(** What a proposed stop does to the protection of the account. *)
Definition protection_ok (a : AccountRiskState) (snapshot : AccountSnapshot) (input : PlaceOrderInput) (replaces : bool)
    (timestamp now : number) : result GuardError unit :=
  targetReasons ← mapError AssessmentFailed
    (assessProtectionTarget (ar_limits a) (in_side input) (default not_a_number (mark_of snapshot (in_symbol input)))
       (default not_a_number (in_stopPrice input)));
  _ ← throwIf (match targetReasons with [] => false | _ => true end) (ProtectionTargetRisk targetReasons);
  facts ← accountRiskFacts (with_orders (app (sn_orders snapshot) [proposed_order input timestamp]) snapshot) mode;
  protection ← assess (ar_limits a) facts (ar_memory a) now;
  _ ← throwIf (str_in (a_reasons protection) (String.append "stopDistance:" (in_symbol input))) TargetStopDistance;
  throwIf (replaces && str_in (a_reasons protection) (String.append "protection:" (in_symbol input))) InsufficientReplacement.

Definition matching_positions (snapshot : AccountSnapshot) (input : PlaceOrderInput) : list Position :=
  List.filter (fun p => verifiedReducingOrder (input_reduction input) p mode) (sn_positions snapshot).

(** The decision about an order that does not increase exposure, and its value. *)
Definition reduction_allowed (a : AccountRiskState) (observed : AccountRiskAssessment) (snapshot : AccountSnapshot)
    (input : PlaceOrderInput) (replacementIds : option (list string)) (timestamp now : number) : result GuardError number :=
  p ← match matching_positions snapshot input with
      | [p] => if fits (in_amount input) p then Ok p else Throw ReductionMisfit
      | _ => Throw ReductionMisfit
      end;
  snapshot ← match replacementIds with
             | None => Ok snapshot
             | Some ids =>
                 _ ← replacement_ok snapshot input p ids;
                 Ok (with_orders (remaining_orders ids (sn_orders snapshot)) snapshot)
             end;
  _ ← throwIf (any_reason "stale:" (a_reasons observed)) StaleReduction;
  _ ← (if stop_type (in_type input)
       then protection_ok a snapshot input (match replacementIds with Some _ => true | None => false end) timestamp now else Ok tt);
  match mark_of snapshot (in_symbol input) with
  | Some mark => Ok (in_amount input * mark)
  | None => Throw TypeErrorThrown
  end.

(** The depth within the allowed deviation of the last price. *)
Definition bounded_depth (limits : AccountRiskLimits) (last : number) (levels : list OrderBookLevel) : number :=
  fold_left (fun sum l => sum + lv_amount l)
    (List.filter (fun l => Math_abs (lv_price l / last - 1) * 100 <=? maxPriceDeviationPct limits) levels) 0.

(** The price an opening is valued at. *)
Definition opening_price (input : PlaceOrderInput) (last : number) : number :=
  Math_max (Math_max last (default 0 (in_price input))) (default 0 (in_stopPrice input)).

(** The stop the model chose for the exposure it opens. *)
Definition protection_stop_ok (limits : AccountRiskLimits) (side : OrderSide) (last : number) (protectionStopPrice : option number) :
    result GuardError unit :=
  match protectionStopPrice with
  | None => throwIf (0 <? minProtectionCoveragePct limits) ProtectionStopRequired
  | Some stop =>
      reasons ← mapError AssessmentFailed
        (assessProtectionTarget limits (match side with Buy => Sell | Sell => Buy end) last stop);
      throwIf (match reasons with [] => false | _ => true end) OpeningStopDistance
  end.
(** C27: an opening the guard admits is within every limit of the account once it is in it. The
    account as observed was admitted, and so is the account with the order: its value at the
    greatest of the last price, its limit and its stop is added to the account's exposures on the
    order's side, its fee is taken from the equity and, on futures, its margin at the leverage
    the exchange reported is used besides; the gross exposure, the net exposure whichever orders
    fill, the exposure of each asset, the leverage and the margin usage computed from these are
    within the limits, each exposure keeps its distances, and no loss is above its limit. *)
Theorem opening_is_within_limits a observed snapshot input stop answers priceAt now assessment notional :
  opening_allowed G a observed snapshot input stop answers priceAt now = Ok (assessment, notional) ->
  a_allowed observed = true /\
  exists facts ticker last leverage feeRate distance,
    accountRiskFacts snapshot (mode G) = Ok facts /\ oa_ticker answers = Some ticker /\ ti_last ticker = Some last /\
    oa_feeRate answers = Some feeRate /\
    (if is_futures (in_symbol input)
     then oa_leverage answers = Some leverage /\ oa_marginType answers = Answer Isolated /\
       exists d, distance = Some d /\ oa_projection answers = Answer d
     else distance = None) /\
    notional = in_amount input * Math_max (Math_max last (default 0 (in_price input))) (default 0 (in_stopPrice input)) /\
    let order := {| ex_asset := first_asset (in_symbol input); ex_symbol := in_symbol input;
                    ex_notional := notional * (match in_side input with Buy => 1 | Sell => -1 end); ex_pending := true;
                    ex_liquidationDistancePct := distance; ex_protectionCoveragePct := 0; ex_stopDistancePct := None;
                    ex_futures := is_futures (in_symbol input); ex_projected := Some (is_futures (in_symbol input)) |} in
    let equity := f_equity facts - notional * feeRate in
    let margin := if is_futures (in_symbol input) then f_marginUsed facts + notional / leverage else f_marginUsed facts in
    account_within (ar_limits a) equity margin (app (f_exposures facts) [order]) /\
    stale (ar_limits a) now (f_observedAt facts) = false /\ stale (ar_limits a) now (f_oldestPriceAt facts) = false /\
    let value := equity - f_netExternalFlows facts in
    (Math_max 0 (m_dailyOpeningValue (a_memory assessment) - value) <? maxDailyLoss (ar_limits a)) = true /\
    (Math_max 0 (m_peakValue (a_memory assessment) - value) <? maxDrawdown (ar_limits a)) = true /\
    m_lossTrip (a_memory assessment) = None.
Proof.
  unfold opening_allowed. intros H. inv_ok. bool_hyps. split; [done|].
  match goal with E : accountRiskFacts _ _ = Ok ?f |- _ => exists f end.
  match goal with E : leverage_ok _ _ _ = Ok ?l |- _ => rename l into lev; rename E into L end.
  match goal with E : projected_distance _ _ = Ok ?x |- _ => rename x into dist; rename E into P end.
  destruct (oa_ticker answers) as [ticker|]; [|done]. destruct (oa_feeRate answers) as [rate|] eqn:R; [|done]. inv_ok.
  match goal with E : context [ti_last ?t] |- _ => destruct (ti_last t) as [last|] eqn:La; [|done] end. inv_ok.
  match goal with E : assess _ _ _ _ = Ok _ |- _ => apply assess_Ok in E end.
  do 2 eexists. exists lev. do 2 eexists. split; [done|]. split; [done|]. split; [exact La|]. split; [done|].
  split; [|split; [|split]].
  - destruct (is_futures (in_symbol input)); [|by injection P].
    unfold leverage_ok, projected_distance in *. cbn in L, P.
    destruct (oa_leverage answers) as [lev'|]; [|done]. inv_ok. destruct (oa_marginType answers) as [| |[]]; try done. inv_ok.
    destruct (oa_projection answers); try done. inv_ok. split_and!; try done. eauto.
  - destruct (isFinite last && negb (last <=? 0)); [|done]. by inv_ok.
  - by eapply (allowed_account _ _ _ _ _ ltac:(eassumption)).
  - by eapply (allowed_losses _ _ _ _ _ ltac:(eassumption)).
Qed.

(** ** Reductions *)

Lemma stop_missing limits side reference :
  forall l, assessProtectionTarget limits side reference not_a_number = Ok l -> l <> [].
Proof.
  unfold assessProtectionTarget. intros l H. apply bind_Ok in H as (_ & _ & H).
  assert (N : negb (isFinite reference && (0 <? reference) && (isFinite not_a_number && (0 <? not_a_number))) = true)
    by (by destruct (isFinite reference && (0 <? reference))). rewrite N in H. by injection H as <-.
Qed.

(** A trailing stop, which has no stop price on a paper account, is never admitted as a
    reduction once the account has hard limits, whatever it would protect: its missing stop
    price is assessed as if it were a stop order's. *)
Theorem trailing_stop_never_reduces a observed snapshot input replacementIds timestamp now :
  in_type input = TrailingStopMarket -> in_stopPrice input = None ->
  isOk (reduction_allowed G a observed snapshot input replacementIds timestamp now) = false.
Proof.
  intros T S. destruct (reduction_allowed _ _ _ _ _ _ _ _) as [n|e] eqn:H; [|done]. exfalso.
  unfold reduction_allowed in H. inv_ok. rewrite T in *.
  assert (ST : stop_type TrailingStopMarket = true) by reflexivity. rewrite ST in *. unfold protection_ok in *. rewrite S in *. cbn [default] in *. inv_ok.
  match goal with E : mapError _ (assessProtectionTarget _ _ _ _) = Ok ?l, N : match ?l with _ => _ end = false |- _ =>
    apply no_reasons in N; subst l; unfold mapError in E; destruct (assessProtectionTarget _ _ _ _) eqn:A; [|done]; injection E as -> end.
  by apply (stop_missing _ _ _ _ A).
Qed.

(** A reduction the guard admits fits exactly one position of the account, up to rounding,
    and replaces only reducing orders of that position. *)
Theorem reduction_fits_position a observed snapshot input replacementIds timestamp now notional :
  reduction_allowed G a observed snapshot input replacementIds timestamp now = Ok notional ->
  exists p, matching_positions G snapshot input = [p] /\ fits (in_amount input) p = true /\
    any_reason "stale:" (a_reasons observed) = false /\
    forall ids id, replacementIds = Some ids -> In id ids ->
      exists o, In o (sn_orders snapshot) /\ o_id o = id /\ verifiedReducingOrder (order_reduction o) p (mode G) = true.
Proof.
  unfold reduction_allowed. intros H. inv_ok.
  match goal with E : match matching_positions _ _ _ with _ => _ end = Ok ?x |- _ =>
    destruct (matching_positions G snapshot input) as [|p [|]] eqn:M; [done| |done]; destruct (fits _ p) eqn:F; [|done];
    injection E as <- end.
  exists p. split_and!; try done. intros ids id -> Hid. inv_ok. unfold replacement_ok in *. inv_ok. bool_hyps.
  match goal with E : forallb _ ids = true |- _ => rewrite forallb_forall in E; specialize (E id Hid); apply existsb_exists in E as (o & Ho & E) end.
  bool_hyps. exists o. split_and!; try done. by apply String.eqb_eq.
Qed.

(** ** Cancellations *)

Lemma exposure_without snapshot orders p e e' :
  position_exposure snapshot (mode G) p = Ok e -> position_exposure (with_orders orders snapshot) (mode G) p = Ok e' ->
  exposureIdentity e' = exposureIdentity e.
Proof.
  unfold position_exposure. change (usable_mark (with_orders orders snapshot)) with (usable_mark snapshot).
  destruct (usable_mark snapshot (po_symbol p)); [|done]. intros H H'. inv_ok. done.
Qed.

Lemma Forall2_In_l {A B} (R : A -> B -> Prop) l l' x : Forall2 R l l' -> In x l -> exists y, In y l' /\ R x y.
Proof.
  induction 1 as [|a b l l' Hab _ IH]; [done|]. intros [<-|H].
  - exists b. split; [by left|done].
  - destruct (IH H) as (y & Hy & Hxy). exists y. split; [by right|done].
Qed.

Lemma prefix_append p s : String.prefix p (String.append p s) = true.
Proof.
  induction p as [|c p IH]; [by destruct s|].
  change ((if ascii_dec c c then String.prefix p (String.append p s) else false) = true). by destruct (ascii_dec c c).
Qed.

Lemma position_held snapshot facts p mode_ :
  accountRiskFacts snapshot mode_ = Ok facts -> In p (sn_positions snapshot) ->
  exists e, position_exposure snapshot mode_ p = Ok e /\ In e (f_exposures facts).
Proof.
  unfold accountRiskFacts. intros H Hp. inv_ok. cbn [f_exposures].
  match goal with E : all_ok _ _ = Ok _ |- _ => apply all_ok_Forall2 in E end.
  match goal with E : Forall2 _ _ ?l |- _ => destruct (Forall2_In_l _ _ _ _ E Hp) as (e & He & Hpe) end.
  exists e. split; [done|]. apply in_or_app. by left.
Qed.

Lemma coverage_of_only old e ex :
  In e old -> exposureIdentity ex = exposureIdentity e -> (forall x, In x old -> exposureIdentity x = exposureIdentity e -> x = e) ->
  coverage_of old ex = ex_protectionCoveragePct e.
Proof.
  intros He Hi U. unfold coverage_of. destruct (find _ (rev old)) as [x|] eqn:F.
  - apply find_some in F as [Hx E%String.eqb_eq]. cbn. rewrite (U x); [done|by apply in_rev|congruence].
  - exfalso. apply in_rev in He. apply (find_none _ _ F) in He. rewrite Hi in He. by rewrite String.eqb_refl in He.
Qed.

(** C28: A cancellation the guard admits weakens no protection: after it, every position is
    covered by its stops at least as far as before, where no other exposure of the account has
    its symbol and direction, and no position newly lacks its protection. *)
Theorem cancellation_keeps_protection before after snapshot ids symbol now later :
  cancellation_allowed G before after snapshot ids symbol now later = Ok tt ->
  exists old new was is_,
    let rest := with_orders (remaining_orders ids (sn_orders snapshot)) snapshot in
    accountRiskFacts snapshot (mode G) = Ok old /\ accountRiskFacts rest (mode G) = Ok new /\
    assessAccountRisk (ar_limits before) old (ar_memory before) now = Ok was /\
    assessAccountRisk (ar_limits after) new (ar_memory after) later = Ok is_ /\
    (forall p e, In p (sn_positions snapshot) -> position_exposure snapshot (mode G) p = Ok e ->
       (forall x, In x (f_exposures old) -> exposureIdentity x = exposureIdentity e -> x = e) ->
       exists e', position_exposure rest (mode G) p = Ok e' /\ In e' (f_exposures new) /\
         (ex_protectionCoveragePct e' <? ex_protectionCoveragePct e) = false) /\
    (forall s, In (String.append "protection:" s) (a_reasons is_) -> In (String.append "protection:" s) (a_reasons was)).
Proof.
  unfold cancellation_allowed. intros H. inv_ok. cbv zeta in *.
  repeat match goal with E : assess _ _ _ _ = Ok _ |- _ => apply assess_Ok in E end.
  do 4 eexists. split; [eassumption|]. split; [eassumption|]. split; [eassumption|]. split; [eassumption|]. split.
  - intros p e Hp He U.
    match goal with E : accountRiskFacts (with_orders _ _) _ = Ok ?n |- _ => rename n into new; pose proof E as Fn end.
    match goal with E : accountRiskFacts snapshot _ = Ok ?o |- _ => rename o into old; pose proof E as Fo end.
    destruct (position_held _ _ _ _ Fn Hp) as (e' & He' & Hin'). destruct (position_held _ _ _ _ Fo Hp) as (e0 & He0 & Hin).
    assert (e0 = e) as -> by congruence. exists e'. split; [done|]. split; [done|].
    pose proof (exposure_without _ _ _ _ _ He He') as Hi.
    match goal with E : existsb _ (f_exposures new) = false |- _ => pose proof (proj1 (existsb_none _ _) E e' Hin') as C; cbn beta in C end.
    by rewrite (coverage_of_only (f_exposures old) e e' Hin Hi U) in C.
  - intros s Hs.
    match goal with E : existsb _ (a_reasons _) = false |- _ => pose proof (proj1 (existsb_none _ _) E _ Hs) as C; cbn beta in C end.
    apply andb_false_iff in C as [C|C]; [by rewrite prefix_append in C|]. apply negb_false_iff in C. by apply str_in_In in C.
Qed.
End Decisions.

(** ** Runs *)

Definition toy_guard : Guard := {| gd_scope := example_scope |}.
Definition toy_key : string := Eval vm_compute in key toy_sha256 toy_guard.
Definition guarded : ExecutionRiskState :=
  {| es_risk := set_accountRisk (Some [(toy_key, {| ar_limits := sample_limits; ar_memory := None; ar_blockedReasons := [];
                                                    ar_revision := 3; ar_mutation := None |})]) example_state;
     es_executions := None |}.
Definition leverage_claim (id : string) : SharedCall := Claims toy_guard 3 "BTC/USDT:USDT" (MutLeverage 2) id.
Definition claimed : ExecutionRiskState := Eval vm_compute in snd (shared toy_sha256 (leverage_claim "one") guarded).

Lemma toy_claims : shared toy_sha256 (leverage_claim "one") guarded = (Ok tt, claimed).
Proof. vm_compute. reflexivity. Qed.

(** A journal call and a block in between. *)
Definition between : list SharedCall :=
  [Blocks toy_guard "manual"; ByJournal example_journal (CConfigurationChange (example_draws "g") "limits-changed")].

++++++

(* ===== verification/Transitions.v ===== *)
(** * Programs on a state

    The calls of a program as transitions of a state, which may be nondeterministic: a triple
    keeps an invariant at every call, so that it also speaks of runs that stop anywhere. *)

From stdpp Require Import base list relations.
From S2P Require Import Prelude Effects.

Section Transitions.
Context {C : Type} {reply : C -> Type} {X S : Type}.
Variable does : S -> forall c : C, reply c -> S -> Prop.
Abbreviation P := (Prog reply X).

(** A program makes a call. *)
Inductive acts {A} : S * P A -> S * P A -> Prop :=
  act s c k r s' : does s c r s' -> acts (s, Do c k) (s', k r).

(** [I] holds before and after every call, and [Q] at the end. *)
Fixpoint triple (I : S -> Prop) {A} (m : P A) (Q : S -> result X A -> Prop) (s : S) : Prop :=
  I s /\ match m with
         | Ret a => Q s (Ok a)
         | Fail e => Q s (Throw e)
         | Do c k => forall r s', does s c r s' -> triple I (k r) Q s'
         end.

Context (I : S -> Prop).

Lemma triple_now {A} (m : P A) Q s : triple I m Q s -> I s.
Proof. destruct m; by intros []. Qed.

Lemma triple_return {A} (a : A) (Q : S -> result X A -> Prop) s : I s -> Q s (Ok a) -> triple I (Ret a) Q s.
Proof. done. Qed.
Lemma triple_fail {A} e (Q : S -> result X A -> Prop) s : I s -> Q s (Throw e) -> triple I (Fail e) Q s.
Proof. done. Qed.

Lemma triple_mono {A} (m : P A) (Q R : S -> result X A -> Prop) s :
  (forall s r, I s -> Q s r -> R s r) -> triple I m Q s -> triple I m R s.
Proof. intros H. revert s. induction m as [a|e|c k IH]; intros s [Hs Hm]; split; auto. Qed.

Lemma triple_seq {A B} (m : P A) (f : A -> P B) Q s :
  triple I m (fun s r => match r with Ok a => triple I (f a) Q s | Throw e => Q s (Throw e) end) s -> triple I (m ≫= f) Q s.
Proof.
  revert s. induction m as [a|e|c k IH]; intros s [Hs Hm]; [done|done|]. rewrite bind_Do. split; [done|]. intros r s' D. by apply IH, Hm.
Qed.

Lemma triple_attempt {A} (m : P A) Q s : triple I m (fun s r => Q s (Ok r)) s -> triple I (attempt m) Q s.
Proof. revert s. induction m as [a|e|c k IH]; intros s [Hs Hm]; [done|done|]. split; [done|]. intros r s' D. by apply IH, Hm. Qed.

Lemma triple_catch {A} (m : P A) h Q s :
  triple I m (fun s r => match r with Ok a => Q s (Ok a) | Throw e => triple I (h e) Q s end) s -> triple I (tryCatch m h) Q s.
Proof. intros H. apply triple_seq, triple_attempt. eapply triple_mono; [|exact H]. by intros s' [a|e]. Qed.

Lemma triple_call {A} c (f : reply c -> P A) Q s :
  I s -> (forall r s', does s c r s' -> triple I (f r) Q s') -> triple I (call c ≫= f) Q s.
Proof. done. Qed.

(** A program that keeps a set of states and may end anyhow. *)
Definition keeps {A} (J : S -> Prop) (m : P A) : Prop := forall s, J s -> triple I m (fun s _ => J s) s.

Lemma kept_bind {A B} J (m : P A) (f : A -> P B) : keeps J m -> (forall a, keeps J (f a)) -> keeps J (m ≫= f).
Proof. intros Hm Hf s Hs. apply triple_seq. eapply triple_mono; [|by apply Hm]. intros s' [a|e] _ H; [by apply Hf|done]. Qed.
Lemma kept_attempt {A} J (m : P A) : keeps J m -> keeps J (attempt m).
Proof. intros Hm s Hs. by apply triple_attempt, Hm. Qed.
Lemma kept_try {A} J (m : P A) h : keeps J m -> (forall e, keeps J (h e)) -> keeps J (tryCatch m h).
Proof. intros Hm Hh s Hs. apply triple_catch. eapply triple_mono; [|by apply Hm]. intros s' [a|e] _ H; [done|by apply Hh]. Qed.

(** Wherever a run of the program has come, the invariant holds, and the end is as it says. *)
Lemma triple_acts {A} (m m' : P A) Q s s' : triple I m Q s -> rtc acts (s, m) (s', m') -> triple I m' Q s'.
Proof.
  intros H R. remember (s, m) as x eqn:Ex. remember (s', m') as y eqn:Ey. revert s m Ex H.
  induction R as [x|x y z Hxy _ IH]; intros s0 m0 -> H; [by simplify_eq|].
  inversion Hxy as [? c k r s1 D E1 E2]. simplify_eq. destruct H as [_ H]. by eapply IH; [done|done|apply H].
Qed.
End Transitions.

++++++

Aim of the exercise ▸
In the listing above, find the line containing "Definition guarded : ExecutionRiskState" and the line containing "ByJournal example_journal (CConfigurationChange", then retype both and every line between them exactly, with nothing else.

Task answer ▸
Definition guarded : ExecutionRiskState :=
  {| es_risk := set_accountRisk (Some [(toy_key, {| ar_limits := sample_limits; ar_memory := None; ar_blockedReasons := [];
                                                    ar_revision := 3; ar_mutation := None |})]) example_state;
     es_executions := None |}.
Definition leverage_claim (id : string) : SharedCall := Claims toy_guard 3 "BTC/USDT:USDT" (MutLeverage 2) id.
Definition claimed : ExecutionRiskState := Eval vm_compute in snd (shared toy_sha256 (leverage_claim "one") guarded).

Lemma toy_claims : shared toy_sha256 (leverage_claim "one") guarded = (Ok tt, claimed).
Proof. vm_compute. reflexivity. Qed.

(** A journal call and a block in between. *)
Definition between : list SharedCall :=
  [Blocks toy_guard "manual"; ByJournal example_journal (CConfigurationChange (example_draws "g") "limits-changed")].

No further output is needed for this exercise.